Il punto di partenza del documento è che quel "modello italiano" che ha fatto diventare il nostro Paese un punto riferimento nello scenario internazionale in materia di tutela delle vittime di grave sfruttamento e di tratta deve essere non solo salvaguardato, ma rafforzato. Perché negli anni passati questo modello ha permesso di proteggere le persone sfruttate o vittime di tratta che decidono di uscire dal racket, proponendo loro percorsi di formazione e inserimento sociale e lavorativo. E al tempo stesso ha favorito la denuncia degli sfruttatori e ha rafforzato la collaborazione tra enti locali, associazioni, magistratura e forze dell'ordine. Mentre vietare la prostituzione in strada - come previsto nel disegno di legge - non rappresenta certo una risposta al problema, ma soltanto una misura per spostare le donne in luoghi meno accessibili agli operatori e alle forze dell'ordine
Ecco dunque i punti salienti del documento: la prostituzione non è una questione di ordine pubblico, ma una questione sociale e vietarne l'esercizio in strada è non solo inefficace, ma anche controproducente. E poiché si tratta spesso di una forma di tratta e riduzione in schiavitù devono essere fatti tutti gli sforzi possibili per dare alle vittime possibilità di affrancamento e di tutela. Inoltre, occorre offrire alternative concrete e possibilità di inclusione sociale alle persone coinvolte, dal momento che la prostituzione, soprattutto quella di strada, è esercitata spesso da persone con serie difficoltà economiche e sociali (anche donne italiane) o da persone discriminate che spesso non hanno alternative (come le transessuali). Il ddl, poi, non considera che chi si prostituisce non commette alcun reato, ma anzi è spesso vittima. Insomma, il giro di vite varato dal Governo finisce per avvantaggiare gli sfruttatori, danneggiando le vittime. Particolarmente delicata è anche la questione dei minori che si prostituiscono: perché l'articolo che ne stabilisce il rimpatrio - spiega il documento - ignora le norme internazionali che prevedono che i minori dovrebbero essere rinviati nel loro Paese di origine solo nei casi in cui tale misura corrisponde alla realizzazione del loro superiore interesse.

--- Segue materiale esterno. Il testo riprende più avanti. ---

(** One step of a run whose first action returns. *)
Ltac solve_run :=
  lazymatch goal with
  | |- tick _ _ = _ => apply tick_run
  | |- Printf _ _ = _ => apply Printf_run
  | |- load _ _ = _ => apply load_some; eassumption
  | |- index _ _ _ = _ => apply index_some; eassumption
  | |- deref _ _ = _ => apply deref_some
  | |- AssertTruef _ _ _ = _ => apply AssertTruef_true
  | |- mret _ _ = _ => apply ret_run
  end.

Ltac run_ret := erewrite bind_ret by solve_run.

(** ** Locality *)

Lemma local_run {A} (m : M A) w :
  local m → ∃ r o t, m w = (r, emit w o t).
Proof.
  intros L. destruct (L (heap w)) as (r & o & t & E).
  exists r, o, t. rewrite <- (world_eta w) at 1. apply E.
Qed.

Lemma local_ret {A} (a : A) : local (mret a).
Proof. intros h. exists (Ret a), [], []. intros. unfold mret, M_ret. by rewrite !app_nil_r. Qed.

Lemma local_stop {A} r : local (@stop A r).
Proof. intros h. exists (Abort r), [], []. intros. unfold stop. by rewrite !app_nil_r. Qed.

Lemma local_bind {A B} (m : M A) (f : A → M B) :
  local m → (∀ a, local (f a)) → local (m ≫= f).
Proof.
  intros Lm Lf h. destruct (Lm h) as (r & o & t & E). destruct r as [a|r].
  - destruct (Lf a h) as (r' & o' & t' & E').
    exists r', (o ++ o'), (t ++ t'). intros out tr.
    rewrite (bind_ret _ _ _ _ _ (E out tr)), E'. by rewrite !app_assoc.
  - exists (Abort r), o, t. intros out tr.
    by rewrite (bind_abort _ _ _ _ _ (E out tr)).
Qed.

Lemma local_load p : local (load p).
Proof.
  intros h. destruct p as [l|].
  - destruct (h !! l) as [n|] eqn:E.
    + exists (Ret n), [], []. intros. unfold load. simpl. rewrite E.
      by rewrite !app_nil_r.
    + exists (Abort (Panic NilDereference)), [], []. intros. unfold load. simpl.
      rewrite E. by rewrite !app_nil_r.
  - exists (Abort (Panic NilDereference)), [], []. intros. unfold load.
    by rewrite !app_nil_r.
Qed.

Lemma local_deref {A} (p : option A) : local (deref p).
Proof. destruct p; [apply local_ret | apply local_stop]. Qed.

Lemma local_index {A} (s : list A) i : local (index s i).
Proof. unfold index. destruct (s !! i); [apply local_ret | apply local_stop]. Qed.

Lemma local_Printf s : local (Printf s).
Proof. intros h. exists (Ret tt), [s], []. intros. unfold Printf. simpl. by rewrite app_nil_r. Qed.

Lemma local_tick e : local (tick e).
Proof. intros h. exists (Ret tt), [], [e]. intros. unfold tick. simpl. by rewrite app_nil_r. Qed.

Lemma local_AssertTruef b msg : local (AssertTruef b msg).
Proof. destruct b; [apply local_ret | apply local_stop]. Qed.

Lemma local_for_each {A} (xs : list A) body :
  (∀ x, local (body x)) → local (for_each xs body).
Proof.
  intros Lb. induction xs as [|x xs IH]; simpl.
  - apply local_ret.
  - apply local_bind; [apply Lb | intros _; apply IH].
Qed.

Lemma local_for_loop k cond body i :
  (∀ j, local (body j)) → local (for_loop k cond body i).
Proof.
  intros Lb. revert i. induction k as [|k IH]; intros i; simpl.
  - destruct (cond i); [apply local_stop | apply local_ret].
  - destruct (cond i); [| apply local_ret].
    apply local_bind; [apply Lb | intros _; apply IH].
Qed.

Create HintDb local.

#[local] Hint Resolve local_ret local_stop local_load local_deref local_index
  local_Printf local_tick local_AssertTruef : local.

(** An assignment is not local: locality is a property of the code, not of
    the monad. *)
Lemma store_not_local l n : ¬ local (store l n).
Proof.
  intros L. destruct (L ∅) as (r & o & t & E).
  specialize (E [] []). apply (f_equal (λ p, heap p.2 !! l)) in E.
  unfold store in E. simpl in E.
  by rewrite lookup_insert_eq, lookup_empty in E.
Qed.

Lemma local_AssertUidListSorted pl msg : local (AssertUidListSorted pl msg).
Proof.
  apply local_for_loop. intros j.
  repeat (apply local_bind; [auto with local | intros ?]).
  auto with local.
Qed.

Lemma local_AssertSorted fuel sg : local (AssertSorted fuel sg).
Proof.
  revert sg. induction fuel as [|fuel IH]; intros sg; simpl; [apply local_stop|].
  apply local_bind; [auto with local | intros _].
  destruct sg as [l|]; [| apply local_ret].
  repeat (apply local_bind;
          [first [apply local_AssertUidListSorted | auto with local] | intros ?]).
  apply local_for_each. intros c. apply IH.
Qed.

Lemma local_DebugSubgraph fmt_q fmt_v_List fuel sg indent :
  local (DebugSubgraph fmt_q fmt_v_List fuel sg indent).
Proof.
  revert sg indent. induction fuel as [|fuel IH]; intros sg indent; simpl;
    [apply local_stop|].
  repeat (apply local_bind; [auto with local | intros ?]).
  apply local_for_each. intros i.
  repeat (apply local_bind; [auto with local | intros ?]).
  apply IH.
Qed.

(** ** Sorted lists *)

Lemma sortedb_increasing l : sortedb l = true ↔ strictly_increasing l.
Proof.
  induction l as [|a [|b r] IH].
  - split; [|done]. intros _ i x y E. by destruct i.
  - split; [|done]. intros _ i x y _ E. by destruct i.
  - change (sortedb (a :: b :: r)) with ((a <? b)%N && sortedb (b :: r)).
    rewrite andb_true_iff, N.ltb_lt, IH. split.
    + intros [Hab Hr] [|i] x y Hx Hy; simpl in *.
      * by simplify_eq.
      * by apply (Hr i).
    + intros H. split.
      * by apply (H 0).
      * intros i x y Hx Hy. by apply (H (S i)).
Qed.

Lemma sortedb_violating l : sortedb l = false ↔ violating_pair l.
Proof.
  induction l as [|a [|b r] IH].
  - split; [done|]. by intros ([|i] & x & y & Hx & _).
  - split; [done|]. by intros ([|i] & x & y & _ & Hy & _).
  - change (sortedb (a :: b :: r)) with ((a <? b)%N && sortedb (b :: r)).
    rewrite andb_false_iff, N.ltb_ge, IH. split.
    + intros [Hab | (i & x & y & Hx & Hy & Hle)].
      * by exists 0, a, b.
      * by exists (S i), x, y.
    + intros ([|i] & x & y & Hx & Hy & Hle); simpl in *.
      * left. by simplify_eq.
      * right. by exists i, x, y.
Qed.

Lemma violating_not_increasing l : violating_pair l ↔ ¬ strictly_increasing l.
Proof.
  rewrite <- sortedb_violating, <- sortedb_increasing.
  destruct (sortedb l); naive_solver.
Qed.

Lemma violating_length l : violating_pair l → 2 ≤ length l.
Proof.
  intros (i & a & b & _ & Hb & _). apply lookup_lt_Some in Hb. lia.
Qed.

Lemma sortedb_short l : length l ≤ 1 → sortedb l = true.
Proof. destruct l as [|a [|b r]]; simpl; intros H; [done | done | lia]. Qed.

Lemma compared_short l : length l ≤ 1 → compared l = [].
Proof. destruct l as [|a [|b r]]; simpl; intros H; [done | done | lia]. Qed.

Lemma first_violation_from_sorted i l :
  first_violation_from i l = None ↔ sortedb l = true.
Proof.
  revert i. induction l as [|a [|b r] IH]; intros i; [done | done |].
  change (sortedb (a :: b :: r)) with ((a <? b)%N && sortedb (b :: r)).
  change (first_violation_from i (a :: b :: r))
    with (if (a <? b)%N then first_violation_from (S i) (b :: r) else Some i).
  destruct (a <? b)%N; [apply IH | done].
Qed.

Lemma first_violation_from_spec k l i :
  first_violation_from k l = Some i ↔
  k ≤ i ∧
  (∃ a b, l !! (i - k) = Some a ∧ l !! S (i - k) = Some b ∧ (b ≤ a)%N) ∧
  (∀ j a b, j < i - k → l !! j = Some a → l !! S j = Some b → (a < b)%N).
Proof.
  revert k. induction l as [|a [|b r] IH]; intros k.
  - split; [done|]. by intros (_ & (x & y & Hx & _) & _).
  - split; [done|]. intros (_ & (x & y & Hx & Hy & _) & _).
    by destruct (i - k).
  - change (first_violation_from k (a :: b :: r))
      with (if (a <? b)%N then first_violation_from (S k) (b :: r) else Some k).
    destruct (a <? b)%N eqn:Hab.
    + apply N.ltb_lt in Hab. rewrite IH. split.
      * intros (Hk & (x & y & Hx & Hy & Hle) & Hbefore).
        replace (i - k) with (S (i - S k)) by lia.
        split_and!; [lia | by exists x, y |].
        intros [|j] x' y' Hj Hx' Hy'; simpl in *; [by simplify_eq|].
        apply (Hbefore j); [lia | done | done].
      * intros (Hk & (x & y & Hx & Hy & Hle) & Hbefore).
        destruct (decide (i = k)) as [->|Hne].
        { rewrite Nat.sub_diag in Hx, Hy. simpl in *. simplify_eq. lia. }
        replace (i - k) with (S (i - S k)) in * by lia.
        split_and!; [lia | by exists x, y |].
        intros j x' y' Hj Hx' Hy'. apply (Hbefore (S j)); [lia | done | done].
    + apply N.ltb_ge in Hab. split.
      * intros [= <-]. rewrite Nat.sub_diag.
        split_and!; [done | by exists a, b | intros; lia].
      * intros (Hk & _ & Hbefore).
        destruct (decide (i = k)) as [->|Hne]; [done|].
        assert (a < b)%N; [|lia].
        apply (Hbefore 0); [lia | done | done].
Qed.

Tra le proposte delle organizzazioni troviamo invece - oltre a un'applicazione più incisiva della Legge Merlin, dell'articolo 18 del Testo Unico Immigrazione e della legge sulla tratta - un impegno più consistente per la formazione degli operatori che operano sul campo e la ratifica della Convenzione del Consiglio d'Europa contro la tratta, che l'Italia non ha ancora ratificato. Accanto a questo il documento auspica l'attivazione di percorsi di inserimento sociale e lavorativo per le vittime, la promozione di attività di mediazione dei conflitti nei territori dove l'esercizio della prostituzione solleva problemi, la realizzazione di maggiori collegamenti con i Paesi d'origine delle vittime di tratta e la speciale salvaguardia dei minori coinvolti in attività di prostituzione. (ap)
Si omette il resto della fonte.